=== Data records ===
+-------+

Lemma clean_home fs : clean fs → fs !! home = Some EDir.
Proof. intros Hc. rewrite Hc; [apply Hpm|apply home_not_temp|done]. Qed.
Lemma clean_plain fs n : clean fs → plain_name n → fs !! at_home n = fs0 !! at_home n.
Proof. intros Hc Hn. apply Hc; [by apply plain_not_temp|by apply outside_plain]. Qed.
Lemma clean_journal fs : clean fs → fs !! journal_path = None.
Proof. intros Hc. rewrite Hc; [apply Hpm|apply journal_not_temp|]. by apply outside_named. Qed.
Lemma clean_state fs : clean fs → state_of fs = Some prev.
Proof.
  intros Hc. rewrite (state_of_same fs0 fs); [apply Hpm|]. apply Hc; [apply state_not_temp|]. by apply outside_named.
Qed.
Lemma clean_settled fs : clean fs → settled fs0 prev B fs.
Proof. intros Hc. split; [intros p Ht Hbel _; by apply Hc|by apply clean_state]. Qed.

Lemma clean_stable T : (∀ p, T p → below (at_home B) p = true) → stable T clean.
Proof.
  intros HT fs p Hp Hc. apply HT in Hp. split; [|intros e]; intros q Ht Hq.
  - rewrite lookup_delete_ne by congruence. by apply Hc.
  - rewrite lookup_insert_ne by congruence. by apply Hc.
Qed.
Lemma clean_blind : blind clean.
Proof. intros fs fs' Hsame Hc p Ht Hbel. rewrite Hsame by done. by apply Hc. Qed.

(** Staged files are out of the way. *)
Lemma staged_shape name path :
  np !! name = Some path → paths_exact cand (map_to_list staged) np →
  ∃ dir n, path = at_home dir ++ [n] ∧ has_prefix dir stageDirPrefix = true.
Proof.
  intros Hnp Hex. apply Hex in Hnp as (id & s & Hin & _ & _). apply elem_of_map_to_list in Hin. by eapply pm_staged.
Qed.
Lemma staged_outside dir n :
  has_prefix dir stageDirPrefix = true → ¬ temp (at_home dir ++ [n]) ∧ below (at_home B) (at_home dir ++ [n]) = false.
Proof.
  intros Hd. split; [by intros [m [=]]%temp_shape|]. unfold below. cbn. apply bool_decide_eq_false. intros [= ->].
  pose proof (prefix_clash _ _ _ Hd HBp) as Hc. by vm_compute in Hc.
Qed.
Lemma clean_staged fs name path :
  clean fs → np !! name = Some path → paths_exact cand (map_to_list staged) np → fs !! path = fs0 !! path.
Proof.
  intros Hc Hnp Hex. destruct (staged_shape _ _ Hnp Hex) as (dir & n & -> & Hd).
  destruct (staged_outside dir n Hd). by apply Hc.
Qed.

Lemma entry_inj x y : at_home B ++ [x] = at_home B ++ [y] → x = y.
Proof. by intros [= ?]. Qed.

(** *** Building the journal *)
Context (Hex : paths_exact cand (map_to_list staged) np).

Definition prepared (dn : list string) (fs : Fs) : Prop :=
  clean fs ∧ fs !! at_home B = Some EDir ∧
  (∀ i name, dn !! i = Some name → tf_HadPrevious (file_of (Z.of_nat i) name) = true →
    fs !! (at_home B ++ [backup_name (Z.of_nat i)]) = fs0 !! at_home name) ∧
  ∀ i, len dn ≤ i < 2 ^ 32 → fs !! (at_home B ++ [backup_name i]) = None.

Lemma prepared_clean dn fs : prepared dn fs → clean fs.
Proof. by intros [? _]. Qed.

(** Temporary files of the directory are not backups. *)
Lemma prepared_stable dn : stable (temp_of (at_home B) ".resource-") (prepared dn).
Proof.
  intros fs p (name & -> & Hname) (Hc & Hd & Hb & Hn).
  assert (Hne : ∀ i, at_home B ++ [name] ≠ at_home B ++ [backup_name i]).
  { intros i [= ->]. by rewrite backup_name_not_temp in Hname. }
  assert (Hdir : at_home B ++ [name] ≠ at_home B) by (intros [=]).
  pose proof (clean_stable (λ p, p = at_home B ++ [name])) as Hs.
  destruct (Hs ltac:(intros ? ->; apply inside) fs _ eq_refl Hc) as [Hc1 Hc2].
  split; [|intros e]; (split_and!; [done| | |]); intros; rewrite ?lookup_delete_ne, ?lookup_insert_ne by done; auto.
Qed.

+-------+

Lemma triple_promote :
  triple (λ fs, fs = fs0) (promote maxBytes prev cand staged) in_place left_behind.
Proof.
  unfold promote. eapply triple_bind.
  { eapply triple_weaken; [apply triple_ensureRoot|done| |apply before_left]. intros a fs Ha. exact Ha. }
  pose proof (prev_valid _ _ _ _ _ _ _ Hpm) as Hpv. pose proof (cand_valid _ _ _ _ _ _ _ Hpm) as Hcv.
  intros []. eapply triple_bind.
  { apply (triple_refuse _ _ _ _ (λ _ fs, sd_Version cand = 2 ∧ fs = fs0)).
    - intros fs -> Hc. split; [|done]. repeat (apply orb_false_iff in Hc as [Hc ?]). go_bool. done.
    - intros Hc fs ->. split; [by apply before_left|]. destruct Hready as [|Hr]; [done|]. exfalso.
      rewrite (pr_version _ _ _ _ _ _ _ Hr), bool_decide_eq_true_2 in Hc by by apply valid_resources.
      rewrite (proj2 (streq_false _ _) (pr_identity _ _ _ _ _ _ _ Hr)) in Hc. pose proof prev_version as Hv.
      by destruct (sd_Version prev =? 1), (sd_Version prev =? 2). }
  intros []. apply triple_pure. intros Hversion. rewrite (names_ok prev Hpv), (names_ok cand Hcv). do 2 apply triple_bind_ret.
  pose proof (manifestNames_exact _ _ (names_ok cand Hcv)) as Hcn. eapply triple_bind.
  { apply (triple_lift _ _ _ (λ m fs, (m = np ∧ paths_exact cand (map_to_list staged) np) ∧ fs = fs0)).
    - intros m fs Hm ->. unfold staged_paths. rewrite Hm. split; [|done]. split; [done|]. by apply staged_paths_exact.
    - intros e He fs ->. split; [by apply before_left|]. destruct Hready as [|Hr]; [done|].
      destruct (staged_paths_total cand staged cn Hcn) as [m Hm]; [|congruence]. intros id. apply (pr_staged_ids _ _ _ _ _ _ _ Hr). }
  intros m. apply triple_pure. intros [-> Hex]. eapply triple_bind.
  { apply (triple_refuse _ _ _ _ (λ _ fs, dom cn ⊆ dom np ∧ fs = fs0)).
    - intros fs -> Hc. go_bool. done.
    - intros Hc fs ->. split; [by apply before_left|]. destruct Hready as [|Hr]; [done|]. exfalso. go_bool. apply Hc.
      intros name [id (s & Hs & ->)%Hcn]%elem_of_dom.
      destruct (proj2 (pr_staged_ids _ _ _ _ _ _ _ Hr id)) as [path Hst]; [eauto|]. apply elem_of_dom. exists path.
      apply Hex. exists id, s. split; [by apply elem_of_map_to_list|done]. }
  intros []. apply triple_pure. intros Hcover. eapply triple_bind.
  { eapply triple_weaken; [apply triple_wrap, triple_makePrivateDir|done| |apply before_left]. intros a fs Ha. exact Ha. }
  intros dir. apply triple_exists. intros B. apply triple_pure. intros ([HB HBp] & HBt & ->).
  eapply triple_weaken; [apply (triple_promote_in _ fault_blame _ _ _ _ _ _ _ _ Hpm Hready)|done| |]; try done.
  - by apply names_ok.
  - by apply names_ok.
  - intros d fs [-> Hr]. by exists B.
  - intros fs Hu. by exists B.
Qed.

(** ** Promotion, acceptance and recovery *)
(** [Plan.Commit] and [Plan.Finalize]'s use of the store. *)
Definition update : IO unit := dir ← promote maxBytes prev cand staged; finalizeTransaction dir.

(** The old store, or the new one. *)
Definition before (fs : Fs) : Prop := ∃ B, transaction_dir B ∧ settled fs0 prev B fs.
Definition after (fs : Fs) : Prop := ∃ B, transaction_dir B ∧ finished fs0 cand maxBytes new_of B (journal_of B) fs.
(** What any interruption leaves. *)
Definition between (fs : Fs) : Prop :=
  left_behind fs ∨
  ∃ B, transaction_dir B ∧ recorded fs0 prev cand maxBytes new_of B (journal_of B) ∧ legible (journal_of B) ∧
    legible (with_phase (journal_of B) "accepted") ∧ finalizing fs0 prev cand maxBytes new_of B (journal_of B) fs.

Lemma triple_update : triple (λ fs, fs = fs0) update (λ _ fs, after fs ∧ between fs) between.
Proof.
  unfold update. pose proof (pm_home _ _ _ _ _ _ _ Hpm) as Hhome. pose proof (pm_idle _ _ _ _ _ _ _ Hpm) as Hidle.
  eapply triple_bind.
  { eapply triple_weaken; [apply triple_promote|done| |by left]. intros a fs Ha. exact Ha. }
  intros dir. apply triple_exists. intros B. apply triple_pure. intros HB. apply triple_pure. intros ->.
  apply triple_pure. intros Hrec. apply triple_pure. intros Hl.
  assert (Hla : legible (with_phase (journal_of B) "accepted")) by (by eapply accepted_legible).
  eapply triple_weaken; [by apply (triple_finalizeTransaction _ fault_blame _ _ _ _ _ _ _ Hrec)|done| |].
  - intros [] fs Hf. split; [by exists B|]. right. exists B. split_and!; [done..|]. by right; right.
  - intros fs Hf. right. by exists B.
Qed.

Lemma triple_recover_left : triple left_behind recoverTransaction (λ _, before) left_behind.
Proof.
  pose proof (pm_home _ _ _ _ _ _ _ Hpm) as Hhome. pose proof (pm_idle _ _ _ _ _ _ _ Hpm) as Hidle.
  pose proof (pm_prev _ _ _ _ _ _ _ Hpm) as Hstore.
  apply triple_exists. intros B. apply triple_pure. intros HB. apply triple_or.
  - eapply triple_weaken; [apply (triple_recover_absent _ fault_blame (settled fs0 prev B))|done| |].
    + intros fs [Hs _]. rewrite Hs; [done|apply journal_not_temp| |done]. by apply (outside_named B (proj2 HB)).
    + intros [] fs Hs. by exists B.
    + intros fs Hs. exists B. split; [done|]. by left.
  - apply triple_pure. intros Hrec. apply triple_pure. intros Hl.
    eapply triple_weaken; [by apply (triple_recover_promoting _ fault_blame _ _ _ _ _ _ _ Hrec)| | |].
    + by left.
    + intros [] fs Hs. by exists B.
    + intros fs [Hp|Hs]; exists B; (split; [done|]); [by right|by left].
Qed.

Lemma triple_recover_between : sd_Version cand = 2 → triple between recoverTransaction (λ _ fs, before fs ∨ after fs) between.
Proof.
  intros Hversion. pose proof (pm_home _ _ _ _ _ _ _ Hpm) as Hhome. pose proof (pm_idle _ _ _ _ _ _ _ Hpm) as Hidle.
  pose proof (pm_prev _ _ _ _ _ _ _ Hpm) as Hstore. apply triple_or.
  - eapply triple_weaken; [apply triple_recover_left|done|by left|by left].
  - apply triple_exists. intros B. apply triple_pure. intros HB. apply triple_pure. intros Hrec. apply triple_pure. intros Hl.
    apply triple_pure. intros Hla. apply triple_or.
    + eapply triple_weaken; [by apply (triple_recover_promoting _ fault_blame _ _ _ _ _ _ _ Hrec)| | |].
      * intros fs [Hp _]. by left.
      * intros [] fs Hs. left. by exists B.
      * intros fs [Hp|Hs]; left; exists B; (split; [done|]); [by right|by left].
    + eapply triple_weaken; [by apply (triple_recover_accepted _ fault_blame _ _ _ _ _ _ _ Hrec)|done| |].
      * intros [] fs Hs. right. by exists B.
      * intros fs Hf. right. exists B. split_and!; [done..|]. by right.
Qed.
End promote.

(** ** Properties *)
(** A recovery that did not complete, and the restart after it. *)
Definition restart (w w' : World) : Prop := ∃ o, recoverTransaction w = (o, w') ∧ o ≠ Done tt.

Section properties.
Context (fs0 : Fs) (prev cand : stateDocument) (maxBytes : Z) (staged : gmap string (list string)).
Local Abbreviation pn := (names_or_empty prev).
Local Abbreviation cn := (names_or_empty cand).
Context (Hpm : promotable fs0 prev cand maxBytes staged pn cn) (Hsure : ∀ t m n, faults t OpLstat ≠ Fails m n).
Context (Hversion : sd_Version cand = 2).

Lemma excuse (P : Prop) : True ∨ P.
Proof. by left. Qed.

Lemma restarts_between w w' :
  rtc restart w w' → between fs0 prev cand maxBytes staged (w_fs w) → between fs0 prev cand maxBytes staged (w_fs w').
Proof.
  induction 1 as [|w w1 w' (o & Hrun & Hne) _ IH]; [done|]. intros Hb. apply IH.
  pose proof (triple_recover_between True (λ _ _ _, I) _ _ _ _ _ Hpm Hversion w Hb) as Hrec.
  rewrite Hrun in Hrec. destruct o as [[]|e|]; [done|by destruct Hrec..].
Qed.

+-------+

=== To do ===
In the records above, the line with "rtc restart w" marks the start and the line with "induction 1 as" marks the end; copy that stretch exactly, both lines included, and nothing else.

=== Written reply ===
  rtc restart w w' → between fs0 prev cand maxBytes staged (w_fs w) → between fs0 prev cand maxBytes staged (w_fs w').
Proof.
  induction 1 as [|w w1 w' (o & Hrun & Hne) _ IH]; [done|]. intros Hb. apply IH.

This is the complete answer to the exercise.